Oral contraceptive preparations are second in effectiveness to permanent sterilization. Potential risks associated with oral contraceptive use include cardiovascular, thromboembolic, and lipoprotein disorders. Since many of these risks are also increased in individuals with diabetes there has been longstanding concern about this method of contraception in diabetic women. However, data suggesting a multiplicative effect are lacking, and current very low dose formulations appear to have minimal demonstrable risk,265 although severe, active microvascular disease and cardiovascular disease may contraindicate their use.266 Another concern with oral contraceptives containing progestational agents is the potential worsening of glucose metabolism in individuals who are unable to compensate fully with an augmented insulin response. Theoretically individuals already requiring insulin can simply increase their insulin dose. However, women with type 2 diabetes who are not taking insulin might need to do so if their metabolism worsened. For this reason it is necessary to closely monitor glucose metabolism in women with diabetes, and women with former disturbances in carbohydrate metabolism such as gestational diabetes, when they take birth control pills. Use of formulations with the lowest dose of estrogens and progestins make sense when prescribing oral contraceptives to such women. At least two studies have failed to demonstrate an adverse effect of modern low dose oral contraceptives on carbohydrate metabolism in individuals with previous gestational diabetes.267, 268

Progestins are used in a number of non-oral forms for contraception, including implantable, transdermal, and injectable preparations. There are no available long term studies specific to diabetes, but mild alterations in carbohydrate metabolism have been reported with their use in nondiabetic women.269, 270 A few studies have raised the issue of an increased likelihood of the development of type 2 diabetes with the use of depot-medroxyprogesterone acetate in former GDMs, but it is possible that this finding was confounded by the presence of other risk factors such as obesity and weight gain.257 In the absence of further data, these forms of contraception should not be considered as the first option in women with diabetes or previous gestational diabetes, but there may be circumstances where the risk–benefit ratio favors their use, such as in patients who are incapable or unlikely to faithfully use daily oral contraceptives or barrier methods.
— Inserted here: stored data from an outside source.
(** C11. KISS round trip: from a stream of encoded frames, with any noise without FEND before
    each, the parser delivers the frames in order and waits for the next one; only a frame
    whose command byte is FEND or FESC comes out changed, as a data frame that carries the
    command byte in front of its data. *)
Theorem kiss_stream_roundtrip segs (Hs : Forall kiss_seg_ok segs) :
  kiss_feed_all kiss_parser_new (kiss_stream segs) = (kiss_parser_new, (fun s => delivered s.2) <$> segs).
Proof.
  induction Hs as [|[noise f] segs (Hn & Hl & Hd) _ IH]; [done|].
  unfold kiss_stream in *. cbn [fmap list_fmap concat fst snd] in *.
  rewrite <- app_assoc, kiss_feed_app, kiss_feed_noise by done.
  rewrite kiss_feed_app, kiss_encode_form, kiss_feed_frame by done. by rewrite IH.
Qed.

Lemma kiss_stream_roundtrip_witness :
  kiss_feed_all kiss_parser_new
    (kiss_stream [([1; 2], mkKissFrame 0 [FEND; 7; FESC]); ([], mkKissFrame FESC [5])])
  = (kiss_parser_new, [mkKissFrame 0 [FEND; 7; FESC]; mkKissFrame 0 [FESC; 5]]).
Proof.
  apply (kiss_stream_roundtrip
    [([1; 2], mkKissFrame 0 [FEND; 7; FESC]); ([], mkKissFrame FESC [5])]).
  apply (bool_decide_unpack _). vm_compute. exact I.
Defined.

(** ** Soundness of the parser *)

Definition unescape (b : Z) : Z := if b =? TFEND then FEND else if b =? TFESC then FESC else b.

(** [unescapes wire data]: the data bytes that a stretch of wire bytes stands for; bytes
    beyond the 512th are lost. *)
Inductive unescapes : list Z -> list Z -> Prop :=
  | unescapes_nil : unescapes [] []
  | unescapes_plain l d b :
      unescapes l d -> b <> FEND -> b <> FESC -> unescapes (l ++ [b]) (vec_u8_max_data_push d b)
  | unescapes_escape l d b :
      unescapes l d -> unescapes (l ++ [FESC; b]) (vec_u8_max_data_push d (unescape b)).
#[local] Hint Constructors unescapes : core.

Lemma unescapes_bound l d : unescapes l d -> (length d <= MAX_DATA_SIZE)%nat.
Proof. induction 1; [simpl; lia|by apply data_push_le..]. Qed.

(** [reads body c d]: between delimiters, [body] is a frame with command [c] and data
    [d]: a plain command byte and the rest, or everything as data when it starts with
    an escape. *)
Definition reads (body : list Z) (c : Z) (d : list Z) : Prop :=
  (exists rest, body = c :: rest /\ c <> FEND /\ c <> FESC /\ unescapes rest d)
  \/ (exists rest, body = FESC :: rest /\ c = KISS_CMD_DATA_FRAME /\ unescapes body d).

Lemma reads_plain body c d b :
  reads body c d -> b <> FEND -> b <> FESC -> reads (body ++ [b]) c (vec_u8_max_data_push d b).
Proof.
  intros [(r & -> & ? & ? & ?)|(r & -> & ? & ?)] ??; [left|right]; exists (r ++ [b]); split_and!; auto;
    by apply (unescapes_plain (FESC :: r)).
Qed.

Lemma reads_escape body c d b :
  reads body c d -> reads (body ++ [FESC; b]) c (vec_u8_max_data_push d (unescape b)).
Proof.
  intros [(r & -> & ? & ? & ?)|(r & -> & ? & ?)]; [left|right]; exists (r ++ [FESC; b]); split_and!; auto;
    by apply (unescapes_escape (FESC :: r)).
Qed.

(** The state of the parser after the bytes [h]. *)
Definition kiss_inv (p : KissParser) (h : list Z) : Prop :=
  match kp_state p with
  | WAIT_START => p = kiss_parser_new
  | WAIT_COMMAND => p = mkKissParser WAIT_COMMAND 0 [] /\ exists pre, h = pre ++ [FEND]
  | READ_DATA => exists pre body, h = pre ++ FEND :: body /\ reads body (kp_command p) (kp_data p)
  | ESCAPE => exists pre body, h = pre ++ FEND :: body ++ [FESC]
      /\ (reads body (kp_command p) (kp_data p) \/ body = [] /\ kp_command p = 0 /\ kp_data p = [])
  end.

Lemma kiss_feed_inv p h b :
  kiss_inv p h ->
  let '(p', o) := kiss_parser_feed p b in
  kiss_inv p' (h ++ [b]) /\
  match o with
  | Some f => b = FEND /\ exists pre body, h = pre ++ FEND :: body /\ reads body (kf_command f) (kf_data f)
  | None => True
  end.
Proof.
  destruct p as [st c d]. unfold kiss_inv, kiss_parser_feed. cbn [kp_state kp_command kp_data].
  destruct st.
  - intros [= -> ->]. destruct (Z.eqb_spec b FEND) as [->|]; split; cbn; eauto.
  - intros [[= -> ->] [pre ->]]. destruct (Z.eqb_spec b FEND) as [->|Hb]; [split; cbn; eauto|].
    destruct (Z.eqb_spec b FESC) as [->|Hb']; (split; [|done]); cbn.
    + exists pre, []. split; [by rewrite <- app_assoc|]. auto.
    + exists pre, [b]. split; [by rewrite <- app_assoc|]. left. exists []. auto.
  - intros (pre & body & -> & Hr). destruct (Z.eqb_spec b FEND) as [->|Hb]; [split; cbn; eauto|].
    destruct (Z.eqb_spec b FESC) as [->|Hb']; (split; [|done]); cbn.
    + exists pre, body. split; [by rewrite <- app_assoc|auto].
    + exists pre, (body ++ [b]). split; [by rewrite <- app_assoc|]. by apply reads_plain.
  - intros (pre & body & -> & Hr). split; [|done]. cbn.
    exists pre, (body ++ [FESC; b]). split; [by rewrite <- !app_assoc; cbn; rewrite <- app_assoc|].
    destruct Hr as [Hr|(-> & -> & ->)]; [by apply reads_escape|].
    right. exists [b]. split; [done|]. split; [done|]. by apply (unescapes_escape []).
Qed.

Lemma kiss_feed_all_inv p h bs : kiss_inv p h -> kiss_inv (kiss_feed_all p bs).1 (h ++ bs).
Proof.
  revert p h. induction bs as [|b bs IH]; intros p h Hp; cbn [kiss_feed_all]; [by rewrite app_nil_r|].
  pose proof (kiss_feed_inv p h b Hp) as Hf. destruct (kiss_parser_feed p b) as [p' o].
  destruct Hf as [Hf _]. specialize (IH p' (h ++ [b]) Hf). rewrite <- app_assoc in IH.
  by destruct (kiss_feed_all p' bs).
Qed.

(** Soundness of the KISS parser: whatever was received before, a frame is handed out
    only at a FEND, and it is what the bytes since an earlier FEND stand for, its data cut
    at 512 bytes. *)
Theorem kiss_parser_sound bs b f :
  (kiss_parser_feed (kiss_feed_all kiss_parser_new bs).1 b).2 = Some f ->
  b = FEND /\ (length (kf_data f) <= MAX_DATA_SIZE)%nat
  /\ exists pre body, bs = pre ++ FEND :: body /\ reads body (kf_command f) (kf_data f).
Proof.
  intros Hf. pose proof (kiss_feed_all_inv kiss_parser_new [] bs eq_refl) as Hi. cbn [app] in Hi.
  apply (kiss_feed_inv _ _ b) in Hi. destruct (kiss_parser_feed _ b) as [p' o]. cbn in Hf. subst o.
  destruct Hi as (_ & Hb & pre & body & Hbs & Hr). split; [done|]. split; [|eauto].
  destruct Hr as [(? & _ & _ & _ & Hu)|(? & _ & _ & Hu)]; by apply unescapes_bound in Hu.
Qed.

Lemma kiss_parser_sound_witness :
  (kiss_parser_feed (kiss_feed_all kiss_parser_new [9; FEND; 6; FESC; TFEND]).1 FEND).2
  = Some (mkKissFrame 6 [FEND])
  /\ exists pre body, [9; FEND; 6; FESC; TFEND] = pre ++ FEND :: body /\ reads body 6 [FEND].
Proof.
  split; [reflexivity|].
  apply (kiss_parser_sound [9; FEND; 6; FESC; TFEND] FEND (mkKissFrame 6 [FEND])). reflexivity.
Defined.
The intrauterine device, slightly less effective than combined oral contraceptives, has the advantage of requiring no active effort by the user once it has been inserted. The known risk of infection and subsequent infertility is a disadvantage for this method, although there is currently no evidence to suggest that this risk is higher in diabetic individuals. While some studies have reported a high failure rate of this method in individuals with diabetes,271 others272, 273, 274 have found no such problem.

Barrier methods of contraception appear to have virtually no risk of medical complications, but have the disadvantage that they require faithful adherence by the user and partner and have a relatively higher failure rate compared to the above approaches. The condom also offers an advantage in protection against sexually transmitted diseases.